Managing HF patients throughout continuum
Managing HF patients throughout continuum
Team works with payers, providers
At St. Joseph's Hospital in Tampa, a multidisciplinary team collaborates with clinicians throughout the continuum to manage the care of heart failure patients.
In the new program, the hospital has worked with HealthPoint Medical Group to develop a comprehensive program that provides individualized treatment for heart failure patients.
"Heart failure represents a growing population of patients, as well as being the most expensive group of patients receiving Medicare benefits. Tampa has a readmission rate for heart failure that is higher than the national average. This makes us very interested in determining why these patients continue to be admitted and readmitted to the hospital and to help them learn to manage their disease," says Gus Agocha, MD, PhD, director of the Congestive Heart Failure Care program.
The heart failure team includes Agocha, a nurse case manager, and a nurse practitioner who work with the cardiologists who treat patients in the hospital, the hospital's heart failure nurse advocate who provides care coordination and education to heart failure patients in the hospital, and primary care physicians in the community. "Our program is collaborative and transcends the hospital walls. We emphasize to clinicians throughout the continuum that we are not coming in and taking over care. We are coordinating a uniform care plan to make sure everybody is on the same page and is giving the same message to the patients," he says.
The program provides a central telephone number that all clinicians, patients, and family members can call whether the patient is in the hospital, in the home, the physician's office, or a skilled nursing facility, Agocha says.
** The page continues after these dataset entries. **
Lemma forEach_release w (l : list (JsNum * Entry)) :
  ∃ ps', forEach l (λ ke, swallow (release env ke.1)) w = (set_pins ps' w, Normal tt).
Proof.
  revert w. induction l as [|[k e] l IH]; intros w; simpl.
  - exists (pins w). by destruct w.
  - unfold mbind, M_bind.
    assert (∃ ps1, swallow (release env k) w = (set_pins ps1 w, Normal tt)) as [ps1 ->].
    { unfold swallow, tryCatch, release. unfold mbind, M_bind, get, modify, throw, mret, M_ret.
      destruct (pins w !! k) as [e'|]; simpl.
      - destruct (release_throws _ _); simpl; [exists (pins w); by destruct w|by eexists].
      - exists (pins w). by destruct w. }
    destruct (IH (set_pins ps1 w)) as [ps' ->]. by exists ps'.
Qed.

Lemma getCurrentState_members w ms :
  savedState w = JObject ms →
  getCurrentState env w =
    Normal (JObject (snapshotMembers env ms (map_to_list (pins w)) [])).
Proof.
  intros Hs. unfold getCurrentState, snapshotMembers.
  generalize (@nil (string * JsValue)).
  induction (map_to_list (pins w)) as [|[num e] l IH]; intros acc; simpl; [done|].
  rewrite <- IH. f_equal.
  unfold snapshotValue. destruct (readSync env (gpio e)); simpl; [done|].
  by rewrite Hs.
Qed.


Lemma installAll_frame ms ps w :
  config (installAll env ms ps w) = config w ∧
  savedState (installAll env ms ps w) = savedState w ∧
  files (installAll env ms ps w) = files w ∧
  emitted (installAll env ms ps w) = emitted w.
Proof.
  revert w. induction ps as [|p ps IH]; intros w; simpl; [done|].
  destruct (IH (pinInstalled env ms (pinNumber p) (pinDirection p) (pinLabel p) w))
    as (-> & -> & -> & ->). done.
Qed.

Lemma setupPins_rebuilt w ms ps :
  savedState w = JObject ms →
  configPins (config w) = Normal ps →
  forallb (pinAccepted env) ps = true →
  setupPins env w = (rebuilt env ms ps w, Normal tt).
Proof.
  intros Hs Hc Hall. unfold setupPins.
  unfold mbind at 1, M_bind at 1, get at 1.
  unfold mbind at 1, M_bind at 1.
  destruct (forEach_release w (map_to_list (pins w))) as [ps' ->].
  unfold mbind at 1, M_bind at 1, modify at 1.
  unfold mbind at 1, M_bind at 1, get at 1.
  replace (set_pins ∅ (set_pins ps' w)) with (set_pins ∅ w) by done.
  unfold mbind at 1, M_bind at 1, eval at 1.
  replace (config (set_pins ∅ w)) with (config w) by done. rewrite Hc.
  unfold mbind at 1, M_bind at 1.
  rewrite (forEach_setupPin (set_pins ∅ w) ps ms) by done.
  unfold broadcastFullState, rebuilt.
  unfold mbind at 1, M_bind at 1, get at 1.
  destruct (installAll_frame ms ps (set_pins ∅ w)) as (_ & Hs' & _).
  rewrite (getCurrentState_members _ ms) by (by rewrite Hs').
  done.
Qed.

Lemma pinInstalled_built ms number direction label w :
  built env ms w → built env ms (pinInstalled env ms number direction label w).
Proof.
  intros Hb n e He. unfold pinInstalled in *. simpl in *.
  destruct (decide (number = n)) as [->|Hne].
  - rewrite lookup_insert_eq in He. injection He as <-. split; [by destruct direction|].
    simpl. intros -> ->. apply elem_of_app. right. by apply list_elem_of_singleton.
  - rewrite lookup_insert_ne in He by done.
    destruct (Hb n e He) as [Hf Hp]. split; [done|].
    intros Hd Hc. specialize (Hp Hd Hc).
    destruct direction; [done|]. rewrite Hc. apply elem_of_app. by left.
Qed.
(** X11. On rows that all pass the identifier check, the loop that
    converts the identifiers before any request is submitted never raises:
    [int(float(pcf_id))] succeeds or fails with an exception the loop
    catches, so the uncaught [OverflowError] cannot occur there. Every
    task it builds is a row of the frame with the conversion of its own
    cell. *)
Theorem valid_rows_never_abort (rows : DataFrame) :
  Forall (fun r => is_valid_pcf_id (COL_PCF_ID r) = Ok true) rows ->
  exists tasks,
    batch_tasks rows = Ok tasks
    /\ Forall (fun t => In (snd t) rows
                        /\ convert (COL_PCF_ID (snd t)) = Ok (fst t)) tasks.
Proof.
  intro Hall.
  assert (Ht : exists tasks, batch_tasks rows = Ok tasks).
  { induction Hall as [ | r rows Hr _ [tasks IH] ]; simpl; [ eauto | ].
    destruct (valid_cell_task _ Hr) as [conv ->]; simpl.
    rewrite IH; simpl; eauto. }
  destruct Ht as [tasks Ht]. exists tasks; split; [ exact Ht | ].
  now apply BatchOrder.batch_tasks_sound.
Qed.

Lemma valid_rows_witness :
  exists tasks,
    batch_tasks [untagged_row; us_padded_row] = Ok tasks
    /\ Forall (fun t => In (snd t) [untagged_row; us_padded_row]
                        /\ convert (COL_PCF_ID (snd t)) = Ok (fst t)) tasks.
Proof.
  apply valid_rows_never_abort.
  repeat constructor.
Defined.

End BatchSafety.

(** ** One result for every row *)

Module BatchComplete.

Lemma plain_valid_converts (r : row) :
  plain_valid_id r -> exists z, convert (COL_PCF_ID r) = Ok z.
Proof.
  intros (s & -> & Hv & Hs). now apply Batch.valid_text_converts.
Qed.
The program is only a few months old, but the team already has anecdotal data to show that patients are calling the heart failure nurse instead of going to the emergency department.
"We are available if caregivers or providers have questions or concerns. If the nurses in the hospice program or the home healthcare agency have questions, they know to call us. Patients sometimes end up in the emergency department because the home health nurse has questions and can't get in touch with the primary care physician. Now they can call us," he says.
When patients are hospitalized with heart failure, Agocha meets with the attending physician and talks with the patient's primary care physician to discuss the patient, then reviews the medical record and the patient's history. The team develops a care plan consistent with the patient's stage of heart failure.
"When patients are frequently admitted, it helps to have a set of fresh eyes to look at what is going on. In addition it is helpful for me to have a conversation with a physician who has managed the patient for a long time to get their thoughts. Together we can come up with a plan for the patient," Agocha says.
The heart failure team sees every heart failure patient in the hospital. Agocha meets with them initially and educates them about their disease and medication. Then, the nurse case manager follows up and reinforces the teaching, conducting lifestyle counseling to help the patient improve diet and exercise and manage smoking habits.
"What is lost in a lot of education is the fact that heart failure is progressive. We educate patients to understand that if they follow their treatment plan, they can slow down the progress of heart failure so much that it seems like it stops," he says. The team uses diagrams and pictures to show patients and family members what happens as the disease progresses to emphasize why it's important for them to follow the treatment plan.
When patients are discharged, they come to the heart failure clinic, located next to the hospital, within three to five days. The team makes sure they have filled their prescriptions and that they know who to call if they gain weight or experience other symptoms.
Many heart failure readmissions occur because patients aren't seen by a medical professional in a timely manner, Agocha says, adding that about 80% of heart failure patients who come to the emergency department are admitted.
"Our goal is to see patients early enough and to work with them and their providers to cut down on the readmissions. We are absolutely focused on the patient and making sure they understand what they need to do. Currently there is not cure for heart failure, but we can help patients slow the progress of the disease," he says.